## Exercise details
Would you please transcribe, exactly as written, the lines of the entries below starting at the one that holds "assert (Em : mark" and ending at the one that holds "intros Hin. apply", both included?

Stored data entries
(** Ending the handles of some rings. *)
Lemma detach_all sys rs w :
  world_ok w → Forall (λ r, ∃ size, ar_handle r = mkShmHandle (Some (ring_object r)) size true ReadWrite false) rs →
  let w' := fold_left (λ w r, handle_reset mx_new sys (ar_handle r) w) rs w in
  world_ok w' ∧ evolves w w' ∧ contents_kept w w' ∧ w_heartbeat w' = w_heartbeat w ∧ w_names w' = w_names w ∧
  resources w' = (w_fds w - Z.of_nat (length rs), w_maps w - Z.of_nat (length rs)).
Proof.
  intros H Hrs. revert w H. induction Hrs as [|r rs [size Eh] _ IH]; intros w H; cbn [fold_left length].
  { unfold resources. by rewrite !Z.sub_0_r. }
  destruct (handle_reset_ok mx_new sys (ar_handle r) w H) as [H1 Hev1].
  assert (K1 : contents_kept w (handle_reset mx_new sys (ar_handle r) w)).
  { apply handle_reset_contents; [|done]. apply (reg_ready_constructed mx_new w), H. }
  destruct (IH _ H1) as (H2&Hev2&K2&Hh2&Hn2&Hres). split_and!; [done|by etrans|by etrans| | |].
  - rewrite Hh2, Eh. done.
  - rewrite Hn2, Eh. done.
  - rewrite Hres, Eh, handle_reset_visitor. cbn. f_equal; lia.
Qed.

Lemma mark_handle w r : ar_handle (mark w r) = ar_handle r ∧ ring_object (mark w r) = ring_object r.
Proof. unfold mark. by destruct (ring_dead w r). Qed.

(** The rings that stay are those whose segment is not dead, the others go. *)
Lemma filter_marked w rs :
  Forall (ring_ok w) rs →
  filter (λ r, remove_after_drain r = false) (mark w <$> rs) = filter (λ r, ring_dead w r = false) rs ∧
  (length (filter (λ r, remove_after_drain r = true) (mark w <$> rs)) +
   length (filter (λ r, ring_dead w r = false) rs) = length rs)%nat ∧
  Forall (λ r, ∃ size, ar_handle r = mkShmHandle (Some (ring_object r)) size true ReadWrite false)
    (filter (λ r, remove_after_drain r = true) (mark w <$> rs)).
Proof.
  induction 1 as [|r rs [[size Eh] Hu _] _ (IH1&IH2&IH3)]; [done|].
  rewrite fmap_cons, !filter_cons.
  assert (Em : mark w r = if ring_dead w r then mkAttachedRing (ar_name r) (ar_handle r) (ar_ring r) true else r) by done.
  rewrite Em. destruct (ring_dead w r) eqn:Ed; cbn [remove_after_drain].
  - repeat case_decide; try done. split; [exact IH1|]. split; [cbn [length]; lia|].
    constructor; [|exact IH3]. cbn. by exists size.
  - rewrite Hu. repeat case_decide; try done. split; [by f_equal|]. split; [cbn [length]; lia|exact IH3].
Qed.

Lemma NoDup_fmap_filter {A B} (f : A → B) (P : A → Prop) `{!∀ x, Decision (P x)} (l : list A) :
  NoDup (f <$> l) → NoDup (f <$> filter P l).
Proof.
  induction l as [|x l IH]; intros Hnd; [by apply NoDup_nil_2|]. rewrite fmap_cons in Hnd.
  apply NoDup_cons in Hnd as [Hx Hl]. rewrite filter_cons.
  destruct (decide (P x)); [|by apply IH]. rewrite fmap_cons. apply NoDup_cons. split; [|by apply IH].
  intros Hin. apply Hx. apply list_elem_of_fmap in Hin as (y&->&[_ Hy]%list_elem_of_filter).
  apply list_elem_of_fmap. by exists y.
Qed.

(** The rings a pass leaves attached. *)
Definition survivors (w : W) (c : Center) : Center := set_rings (filter (λ r, ring_dead w r = false) (rings_ c)) c.

Lemma center_ok_survivors c w w' : evolves w w' → center_ok c w → center_ok (survivors w c) w'.
Proof.
  intros Hev Hc. pose proof (center_ok_evolves c w w' Hev Hc) as [H1 H2]. split; cbn.
  - apply Forall_forall. intros r [_ Hr]%list_elem_of_filter. rewrite Forall_forall in H1. by apply H1.
  - by apply NoDup_fmap_filter.
Qed.

(** What a pass leaves: the pops write the rings only, the rest is the end of some handles. *)
Record drained_world (c : Center) (w w' : W) : Prop := {
  dr_ok : world_ok w';
  dr_laid_out : laid_out w → laid_out w';
  dr_center : center_ok (survivors w c) w';
  dr_evolves : evolves w w';
  dr_names : w_names w' = w_names w;
  dr_heartbeat : w_heartbeat w' = w_heartbeat w;
  dr_balance : balance (survivors w c) w' = balance c w;
  dr_writes : ∃ w1, writes (λ id, id ∈ ring_object <$> rings_ c) w w1 ∧ contents_kept w1 w';
}.

Lemma drain_once_geometry sys c room xs (s : S) w :
  world_ok w → center_ok c w → Forall2 (ring_as room w) (rings_ c) xs → 0 ≤ room →
  scratch_bytes (options_ c) < 2 ^ 32 →
  let records := pass_records (options_ c) (rings_ c) (xs.*2) in
  ∃ w', drain_once mx_new sys c s w =
          Some (u32 (Z.of_nat (length records)), survivors w c, fold_left (sink_ c) records s, w') ∧
        drained_world c w w' ∧ Forall2 (ring_as room w') (rings_ c) (rest_as (options_ c) <$> xs).
Proof.
  intros H Hc Hq Hroom Hs records.
  destruct (drain_rings_queue c (rings_ c) xs room 0 s w) as (w1&E&Hw1&Hq1); try done; [apply Hc|by eapply center_objects|].
  destruct (filter_marked w (rings_ c) (cn_rings _ _ Hc)) as (Ef&Hlen&Hrm).
  set (gone := filter (λ r, remove_after_drain r = true) (mark w <$> rings_ c)) in *.
  pose proof (writes_ok mx_new _ w w1 Hw1 H) as H1. pose proof (writes_evolves _ w w1 Hw1) as Hev1.
  destruct (detach_all sys gone w1 H1 Hrm) as (H2&Hev2&K2&Hh2&Hn2&Hres).
  set (w2 := fold_left _ gone w1) in *. exists w2.
  assert (Hev : evolves w w2) by by etrans.
  split; [unfold drain_once; rewrite E; cbn [mbind option_bind]; unfold survivors; by rewrite Ef|]. split.
  - split; try done.
    + intros Hl. apply (laid_out_kept w1); [done|]. by eapply writes_laid_out.
    + by apply center_ok_survivors.
    + rewrite Hn2. by rewrite (wr_frame _ _ _ Hw1).
    + rewrite Hh2. by rewrite (wr_frame _ _ _ Hw1).
    + unfold resources in Hres. injection Hres as Hf Hm. unfold balance, attached_count, survivors. cbn [rings_ set_rings].
      rewrite Hf, Hm. rewrite (wr_frame _ _ _ Hw1). cbn [set_objs w_fds w_maps]. f_equal; lia.
    + by exists w1.
  - eapply Forall2_impl; [exact Hq1|]. intros r x Hin. by apply (ring_in_kept _ _ _ _ w1).
Qed.

Lemma drain_once_queues sys c room qs (s : S) w :
  world_ok w → center_ok c w → Forall2 (ring_holds room w) (rings_ c) qs → 0 ≤ room →
  scratch_bytes (options_ c) < 2 ^ 32 →
  let records := pass_records (options_ c) (rings_ c) qs in
  ∃ w', drain_once mx_new sys c s w =
          Some (u32 (Z.of_nat (length records)), survivors w c, fold_left (sink_ c) records s, w') ∧
        world_ok w' ∧ (laid_out w → laid_out w') ∧ center_ok (survivors w c) w' ∧ evolves w w' ∧ w_names w' = w_names w ∧
        w_heartbeat w' = w_heartbeat w ∧ balance (survivors w c) w' = balance c w ∧
        Forall2 (ring_holds room w') (rings_ c) (batch_rest (options_ c) <$> qs).
Proof.
  intros H Hc (xs&Hxs&->)%rings_as Hroom Hs records.
  destruct (drain_once_geometry sys c room xs s w H Hc Hxs Hroom Hs) as (w'&E&[]&Hx'). exists w'.
  split_and!; try done. apply rings_hold in Hx'. rewrite <-!list_fmap_compose in *. exact Hx'.
Qed.

(** *** A live ring from discovery to the sink *)

(** When one name only has the prefix, the registry lists that entry. *)
Lemma list_single w prefix nm e :
  world_ok w → entries mx_new w !! nm = Some e → take (length prefix) nm = prefix →
  (∀ nm', is_Some (entries mx_new w !! nm') → take (length prefix) nm' = prefix → nm' = nm) →
  ∃ x, list_spec prefix (rg_payload (registry_of mx_new w)) (seq 0 NSLOTS) = [x] ∧ erase x = e ∧ entry_name x = nm.
Proof.
  intros H Ee Hp Honly. pose proof (proj1 (proj2 (wo_reg _ _ H))) as Hwf.
  pose proof (list_spec_perm prefix _ Hwf) as Hperm. fold (entries mx_new w) in Hperm.
  assert (Ef : filter (λ '(nm, _), take (length prefix) nm = prefix) (entries mx_new w) = {[nm := e]}).
  { apply map_eq. intros nm'. apply option_eq. intros e'. rewrite map_lookup_filter_Some, lookup_singleton_Some. split.
    - intros [E' Hp']. assert (nm' = nm) as -> by (apply Honly; eauto). rewrite Ee in E'. by injection E' as <-.
    - by intros [<- <-]. }
  rewrite Ef, map_to_list_singleton in Hperm. cbn in Hperm. apply Permutation_singleton_r in Hperm.
  destruct (list_spec prefix _ _) as [|x [|]]; try done. injection Hperm as Hx. exists x. split_and!; try done.
  destruct (reg_map_entry _ _ _ Hwf Ee) as (_&Hn&_). rewrite <-Hx in Hn. exact Hn.
Qed.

## Output of the exercise
  assert (Em : mark w r = if ring_dead w r then mkAttachedRing (ar_name r) (ar_handle r) (ar_ring r) true else r) by done.
  rewrite Em. destruct (ring_dead w r) eqn:Ed; cbn [remove_after_drain].
  - repeat case_decide; try done. split; [exact IH1|]. split; [cbn [length]; lia|].
    constructor; [|exact IH3]. cbn. by exists size.
  - rewrite Hu. repeat case_decide; try done. split; [by f_equal|]. split; [cbn [length]; lia|exact IH3].
Qed.

Lemma NoDup_fmap_filter {A B} (f : A → B) (P : A → Prop) `{!∀ x, Decision (P x)} (l : list A) :
  NoDup (f <$> l) → NoDup (f <$> filter P l).
Proof.
  induction l as [|x l IH]; intros Hnd; [by apply NoDup_nil_2|]. rewrite fmap_cons in Hnd.
  apply NoDup_cons in Hnd as [Hx Hl]. rewrite filter_cons.
  destruct (decide (P x)); [|by apply IH]. rewrite fmap_cons. apply NoDup_cons. split; [|by apply IH].
  intros Hin. apply Hx. apply list_elem_of_fmap in Hin as (y&->&[_ Hy]%list_elem_of_filter).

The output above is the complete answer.